▶ [EXERCISE PROMPT]: Your output must be the line containing "(has_class Digit password_), (has_class" followed by every later line in the entries below, all copied exactly.

▶ [Stored data entries]:
Lemma has_repeat_app (s : jsstring) (c : N) :
  ~ In c s -> has_repeat (s ++ [c]) = has_repeat s.
Proof.
  induction s as [|a rest IH]; intros Hc; [reflexivity|].
  destruct rest as [|b [|c' rest']].
  - reflexivity.
  - cbn. destruct (N.eqb_spec b c) as [->|_].
    + exfalso. apply Hc. right. now left.
    + now rewrite andb_false_r.
  - change ((a :: b :: c' :: rest') ++ [c]) with (a :: (b :: c' :: rest') ++ [c]).
    change (has_repeat (a :: (b :: c' :: rest') ++ [c]))
      with ((negb (is_line_terminator a) && (a =? b) && (b =? c'))
            || has_repeat ((b :: c' :: rest') ++ [c])).
    rewrite IH; [reflexivity|]. intros Hin. apply Hc. now right.
Qed.

Lemma missing_class_not_in (cls : CharClass) (password_ : jsstring) (c : N) :
  has_class cls password_ = false -> in_class cls c = true -> ~ In c password_.
Proof.
  intros Hmiss Hc Hin. unfold has_class in Hmiss.
  assert (existsb (in_class cls) password_ = true); [|congruence].
  apply existsb_exists. eauto.
Qed.

(** C8 (as amended): appending a character of a class the password lacks
    does not lower the score, provided the longer password contains a
    common pattern only if the shorter one did. *)
Theorem append_missing_class_score (password_ : jsstring) (cls : CharClass) (c : N) :
  has_class cls password_ = false ->
  in_class cls c = true ->
  (has_common (password_ ++ [c]) = true -> has_common password_ = true) ->
  (score (evaluatePasswordStrength password_)
   <= score (evaluatePasswordStrength (password_ ++ [c])))%Z.
Proof.
  intros Hmiss Hc Hcommon. rewrite !score_clamped, !raw_score.
  rewrite (has_repeat_app password_ c) by (eapply missing_class_not_in; eassumption).
  rewrite !has_class_app, length_app. cbn [length].
  replace (length password_ + 1)%nat with (S (length password_)) by lia.
  pose proof (length_points_mono (length password_)) as Hlen.
  assert (Hother : forall cls', cls' <> cls -> in_class cls' c = false).
  { intros cls' Hne. destruct (in_class cls' c) eqn:E; [|reflexivity].
    exfalso. apply Hne. eapply in_class_unique; eassumption. }
  assert (Hpen : ((if has_common (password_ ++ [c]) then 15 else 0)
                  <= (if has_common password_ then 15 else 0))%Z).
  { destruct (has_common (password_ ++ [c])); [rewrite Hcommon by reflexivity|];
      destruct (has_common password_); lia. }
  destruct cls; rewrite Hmiss, Hc;
    repeat match goal with
           | |- context [in_class ?k c] => rewrite (Hother k) by discriminate
           end;
    rewrite ?orb_false_r; cbn [orb];
    destruct (has_class Lower password_), (has_class Upper password_),
      (has_class Digit password_), (has_class Symbol password_),
      (has_repeat password_); try discriminate; lia.
Qed.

▶ [TASK ANSWER]:
      (has_class Digit password_), (has_class Symbol password_),
      (has_repeat password_); try discriminate; lia.
Qed.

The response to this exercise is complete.